NPR writer Linda Holmes challenged the show's assertions of female empowerment. Finding the episode itself "silly and full of bad dialogue" and "cheesy more than offensive", Holmes questioned how a series about women whose conduct and appearance were micromanaged could simultaneously claim that those regimented women were uniformly empowered by the experience. She opined that "you can shake a Bunny tail and be empowered, no argument. It depends on what's going on in the rest of your life. But shaking a Bunny tail isn't enough to demonstrate empowerment if you have to go to Eddie Cibrian or Hugh Hefner for help every time you have a problem, and having the right not to be slapped on the behind when you deliver a cocktail isn't exactly a societal advance on the order of universal suffrage." The series, she concluded, might have been better served had those involved positioned it as a camp soap opera and not tried to make a feminist statement. In concurrence, Nancy Franklin of The New Yorker criticized Hefner's narration, deeming it as delusional and stupid, and criticize the series for its stance on feminism. She wrote, "The show wants things both ways: to glamorize the Playboy 'lifestyle' from a male point of view and also to try to persuade us that, although Bunnydom had its hardships and rigors—no gum chewing, constant smiling—wearing an uncomfortable skimpy uniform and putting a poufy fake tail on your butt meant you held the keys to the universe." Television Blend's Kelly West was much more optimistic about the episode, and asserted that "The Playboy Club offers a lot of shiny things to look at, but beyond that, there is a story beginning to develop and characters that, while not quite as original as they are nice to look at, are interesting and charismatic enough to carry the series." Tim Goodman of The Hollywood Reporter said the Playboy brand and the lifestyle portrayed in the series was dated and uninteresting, calling it a "bad show, period. The writing was weak, the acting spotty and the sexism too ridiculous and obvious to comment on more than once." Alan Pergament, former critic for The Buffalo News, said of the show that "the truth is [The Playboy Club] should have been a pay-cable series because without the sex it is pretty boring and tame."

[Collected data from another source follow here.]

(** Big-endian assembly: the last byte is the least significant. *)
Lemma le_val_snoc l b : le_val (l ++ [b]) = le_val l + b2z b * 2 ^ (8 * Z.of_nat (length l)).
Proof.
  induction l as [|a l IH]; cbn [le_val app length]; [simpl; lia|]. rewrite IH.
  replace (8 * Z.of_nat (S (length l))) with (8 + 8 * Z.of_nat (length l)) by lia.
  rewrite Z.pow_add_r by lia. change (2 ^ 8) with 256. ring.
Qed.

Lemma fold_be_val w v data :
  0 <= v -> (v + 1) * 2 ^ (8 * Z.of_nat (length data)) <= 2 ^ w ->
  fold_be w v data = v * 2 ^ (8 * Z.of_nat (length data)) + le_val (rev data).
Proof.
  revert v. induction data as [|b data IH]; intros v Hv Hw; cbn [fold_be length rev].
  - simpl. lia.
  - pose proof (b2z_range b). cbn [length] in Hw.
    replace (8 * Z.of_nat (S (length data))) with (8 + 8 * Z.of_nat (length data)) in * by lia.
    rewrite Z.pow_add_r in * by lia. change (2 ^ 8) with 256 in *.
    assert (0 < 2 ^ (8 * Z.of_nat (length data))) by (apply Z.pow_pos_nonneg; lia).
    assert (Z.lor (Z.shiftl v 8) (b2z b) = v * 256 + b2z b) as ->.
    { rewrite Z.lor_comm, lor_shiftl_add by (change (2 ^ 8) with 256; lia).
      change (2 ^ 8) with 256. lia. }
    rewrite wrap_small by (unfold in_u; nia). rewrite IH by nia.
    rewrite le_val_snoc, length_rev. ring.
Qed.

(** The value of the bytes of an unsigned primitive. *)
Definition uint_val (le : bool) (data : bytes) : Z :=
  if le then le_val data else le_val (rev data).

Lemma fold_uint (le : bool) data :
  (if le then fold_le 0 0 data else fold_be (8 * Z.of_nat (length data)) 0 data)
  = uint_val le data.
Proof.
  destruct le; cbn [uint_val].
  - rewrite fold_le_val by (simpl; lia). simpl. lia.
  - rewrite fold_be_val by lia. simpl. done.
Qed.

(** ** The reader invariant *)

Definition cdr_inv (r : CdrReader) : Prop :=
  0 <= data_origin r <= position r /\ position r <= payload_size r /\
  payload_size r < 2 ^ 64 /\ 0 <= depth r <= kMaxTraversalDepth.

Lemma initialize_inv data : Z.of_nat (length data) < 2 ^ 64 -> cdr_inv (initialize data).
Proof.
  intros Hl. destruct data as [|b0 [|b1 [|b2 [|b3 data]]]]; unfold initialize;
    try case_match; unfold cdr_inv, payload_size, set_status, kMaxTraversalDepth; cbn in *; lia.
Qed.

(** The least position from [p] on that is a multiple of [n] behind the header. *)
Definition aligned_from (origin p n : Z) : Z := p + (- (p - origin)) mod n.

Several critics drew comparison to the television series Mad Men. Entertainment Weekly writer Margaret Lyons opined that the episode blatantly mimicked the show's style, and called Eddie Cibrian's performance an imitation of Jon Hamm's Don Draper and even citing specific shots and camera angles similar to those in Mad Men. Lyons wrote, "[The Playboy Club] can't copy the lyricism or narrative potency that make Mad Men what it is, which is more than a collection of artfully arranged period hairdos and moody pairs of people in front of rectangle-patterned backgrounds. [But] it's sure trying!" TVLines Matt Webb Mitovich felt that despite evoking an accurate depiction of the 1960s, it did not succeed as well as Mad Men. He felt the series was too claustrophobic and that Cibrian was not strong enough for his part.